If you're both in the mood, taking the time to be more intimate — including have sex — might be
just what your relationship needs.
"Sex can be a powerful source of connection," North says. "It brings couples together in a way that few other things can." This was shown in one study that looked at whether frequent sex strengthened a couple's
satisfaction in their relationship.
"The researchers concluded that sexual activity created a sort of 'afterglow' that lasted for about two days," North says. "The study found that these same couples reported higher relationship satisfaction four-to-six months later."
It may sound oddly specific, but studies have shown that
hugging for as little as six seconds can make you feel close. "The emphasis is on the actual hug lasting six seconds, as there are studies indicating that if a hugging embrace is maintained for at least six seconds, it is enough time for oxytocin in the brain to be released," Dr. Avey tells Bustle.
Of course, you can hug for longer if you'd like. But make sure it isn't just a quick side hug. "This matters because oxytocin is the bonding hormone," Dr. Avey says. "A more brief embrace just doesn’t quite cut it."
Of course, sex and hugging aren't the only ways to form a closer bond, if you're not feeling it. "The use of touch, in general, is also beneficial as a form of connecting and bonding," Dr. Avey says. "Studies show us that brains are
activated when being touched, and many positive emotions can be communicated in this way." Sex and hugging count, but you can also think along the lines of hand holding, kissing, sitting next to each other on the couch, and so on.
Gaze Into Each Other's Eyes
It can feel a bit strange if you aren't
used to doing it. But making an effort to gaze into each other's eyes can have all sorts of benefits.
As Dr. Avey says, consciously making eye contact when speaking with one another can help increase your bond as a partner. "Studies demonstrate that
people believe others to be more sincere when consistent eye contact is made, and sincerity goes a long way when trying to express oneself and improve one’s bonding experience," she says.

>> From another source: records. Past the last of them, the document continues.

(** ** printer *)

(** X16: [push_back] prints what [add_rsv] prints for each of the 8 lanes that
    is not 0, in lane order, with the impact last given to [set_score];
    lanes equal to 0 print nothing. *)
Theorem push_back_prints_postings this score cout document_ids :
  printer.push_back (printer.set_score this score) cout document_ids
  = fold_left (fun cout document => printer.add_rsv this cout document score)
      (filter (fun document => negb (document =? 0))
         (map (printer.each document_ids) (map Z.of_nat (seq 0 8))))
      cout.
Proof.
  unfold printer.push_back, printer.add_rsv, printer.set_score. cbn [printer.impact].
  generalize (map Z.of_nat (seq 0 8)). intros l. revert cout.
  induction l as [|which l IH]; intros cout; cbn [map filter fold_left]; [reflexivity|].
  destruct (printer.each document_ids which =? 0); cbn [negb fold_left]; apply IH.
Qed.

Lemma compute_depth_zero_witness :
  compute unittest_relevant unittest_query unittest_results_list 0
  = compute unittest_relevant unittest_query unittest_results_list 1.
Proof.
  apply (compute_depth_zero unittest_relevant unittest_query unittest_results_list).
Defined.

(** ** What encode leaves alone, and what decode never returns *)

Lemma mem_int_write_field_any m pos bits :
  0 <= pos -> pos / 8 + 8 <= Z.of_nat (length m) ->
  exists X, 0 <= X < 2 ^ (8 * (pos / 8 + 8))
    /\ mem_int (write_field m pos bits) = Z.lor (mem_int m) X.
Proof.
  intros Hp Hb. unfold write_field.
  assert (H0 : 0 <= pos / 8) by (apply Z.div_pos; lia).
  assert (Hu : 0 <= u64 (Z.shiftl bits (pos mod 8)) < 2 ^ 64)
    by (apply Z.mod_pos_bound; reflexivity).
  exists (Z.shiftl (u64 (Z.shiftl bits (pos mod 8))) (8 * (pos / 8))). split.
  - replace (8 * (pos / 8 + 8)) with (64 + 8 * (pos / 8)) by lia.
    apply shiftl_below; lia.
  - apply mem_int_or64_at; lia.
Qed.

Lemma encode_loop_frame : forall seq m into m' into',
  Forall valid seq -> 0 <= into -> into + stream_bits seq < 2 ^ 64 ->
  encode_loop m into seq = Ok (m', into') ->
  exists X, 0 <= X < 2 ^ (8 * reach into seq) /\ mem_int m' = Z.lor (mem_int m) X.
Proof.
  induction seq as [|N seq IH]; intros m into m' into' Hv Hi Hw E;
    cbn [encode_loop stream_bits reach] in *.
  - injection E as <- _. exists 0. rewrite Z.lor_0_r. cbn. split; [lia|reflexivity].
  - inversion Hv as [|? ? HN Hv']; subst.
    pose proof (codeword_bits_bounds N HN) as Hc.
    pose proof (unary_length_bounds N HN) as HU.
    pose proof (stream_bits_nonneg seq Hv') as Hs.
    pose proof (reach_nonneg seq (into + codeword_bits N)) as Hr.
    destruct (Z.lt_ge_cases (Z.of_nat (length m)) ((into + 2 * unary_length N + 1) / 8 + 8))
      as [Hout|Hin].
    { rewrite encode_value_out in E by (assumption || lia). discriminate. }
    rewrite (encode_value_sharp m into N HN Hi ltac:(lia) ltac:(lia)) in E. cbn [bind] in E.
    pose proof (div8_le (into + unary_length N) (into + 2 * unary_length N + 1) ltac:(lia)) as Hd.
    destruct (mem_int_write_field_any m (into + unary_length N) (zig_zag_of N)
                ltac:(lia) ltac:(lia)) as (X1 & HX1 & E1).
    set (m1 := write_field m (into + unary_length N) (zig_zag_of N)) in *.
    assert (Hl1 : length m1 = length m) by (apply length_write_field; lia).
    destruct (mem_int_write_field_any m1 (into + 2 * unary_length N + 1) (value_field_of N)
                ltac:(lia) ltac:(rewrite Hl1; lia)) as (X2 & HX2 & E2).
    destruct (IH _ (into + codeword_bits N) _ _ Hv' ltac:(lia) ltac:(lia) E) as (X3 & HX3 & E3).
    exists (Z.lor (Z.lor X1 X2) X3). split.
    + apply lor_below; [apply lor_below|].
      * eapply below_weaken; [exact HX1|lia].
      * eapply below_weaken; [exact HX2|lia].
      * eapply below_weaken; [exact HX3|lia].
    + rewrite E3, E2, E1. now rewrite !Z.lor_assoc.
Qed.

(** X17: [encode] changes no byte from the larger of the capacity and the
    footprint on, and keeps the size of the memory. *)
Theorem encode_frame m cap seq m' r :
  Forall valid seq -> stream_bits seq + 7 < 2 ^ 64 ->
  encode m cap seq = Ok (m', r) ->
  length m' = length m
  /\ skipn (Z.to_nat (Z.max cap (footprint seq))) m'
     = skipn (Z.to_nat (Z.max cap (footprint seq))) m.
Proof.
  intros Hv Hw E. unfold encode in E.
  destruct (memset0 m cap) as [m0|] eqn:E0; cbn [bind] in E; [|discriminate].
  destruct (encode_loop m0 0 seq) as [[m1 into1]|] eqn:E1; cbn [bind] in E; [|discriminate].
  injection E as <- _.
  pose proof (stream_bits_nonneg seq Hv) as Hs.
  pose proof (length_memset0 _ _ _ E0) as Hl0.
  assert (Hl1 : length m1 = length m0).
  { clear - E1. revert m0 m1 into1 E1. generalize 0. induction seq as [|N seq IH];
      intros into m0 m1 into1 E1; cbn [encode_loop] in E1.
    - now injection E1 as <- _.
    - destruct (encode_value m0 into N) as [[m2 into2]|] eqn:E2; cbn [bind] in E1; [|discriminate].
      apply length_encode_value in E2. apply IH in E1. congruence. }
  split; [congruence|].
  destruct (encode_loop_frame seq m0 0 m1 into1 Hv ltac:(lia) ltac:(lia) E1) as (X & HX & EX).
  assert (Hfp : reach 0 seq = footprint seq).
  { destruct seq as [|N seq]; [reflexivity|].
    rewrite reach_footprint by (assumption || discriminate || lia). reflexivity. }
  rewrite Hfp in HX.
  assert (Hcap : 0 <= cap).
  { unfold memset0, in_bounds in E0.
    destruct (0 <=? cap) eqn:Ec; [apply Z.leb_le in Ec; lia|].
    rewrite andb_false_r in E0. discriminate. }
  assert (Hf0 : 0 <= footprint seq) by (rewrite <- Hfp; apply reach_nonneg).
  set (n := Z.to_nat (Z.max cap (footprint seq))).
  apply le_combine_inj; [rewrite !length_skipn; lia|].
  apply Z.bits_inj'. intros i Hi.
  rewrite !mem_bit_skipn by lia. unfold mem_bit at 1. rewrite EX, Z.lor_spec.
  rewrite (bit_above X _ _ HX) by lia. rewrite orb_false_r.
  fold (mem_bit m0 (i + 8 * Z.of_nat n)).
  rewrite (mem_bit_memset0 m cap m0 _ E0) by lia.
  now rewrite (proj2 (Z.ltb_ge (i + 8 * Z.of_nat n) (8 * cap))) by lia.
Qed.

Have Five Positive Encounters
If you get into an argument, or have an off day where you just aren't seeing see eye-to-eye, it'll be important to balance it out with happier moments as a way to stay close.
"It has been established that for every negative encounter had, at least five positive encounters are needed to offset the effect," Dr. Avey says. This is another relationship tip from
Dr. John Gottman known as the "magic ratio."
You don't have to keep an actual tally, Dr. Avey says, but you can
practice being more mindful and focusing on creating positive interactions throughout the day.
Thanks to science, there are all sorts of proven ways to
form a closer bond with your partner. And often all it takes are a few simple tricks like these.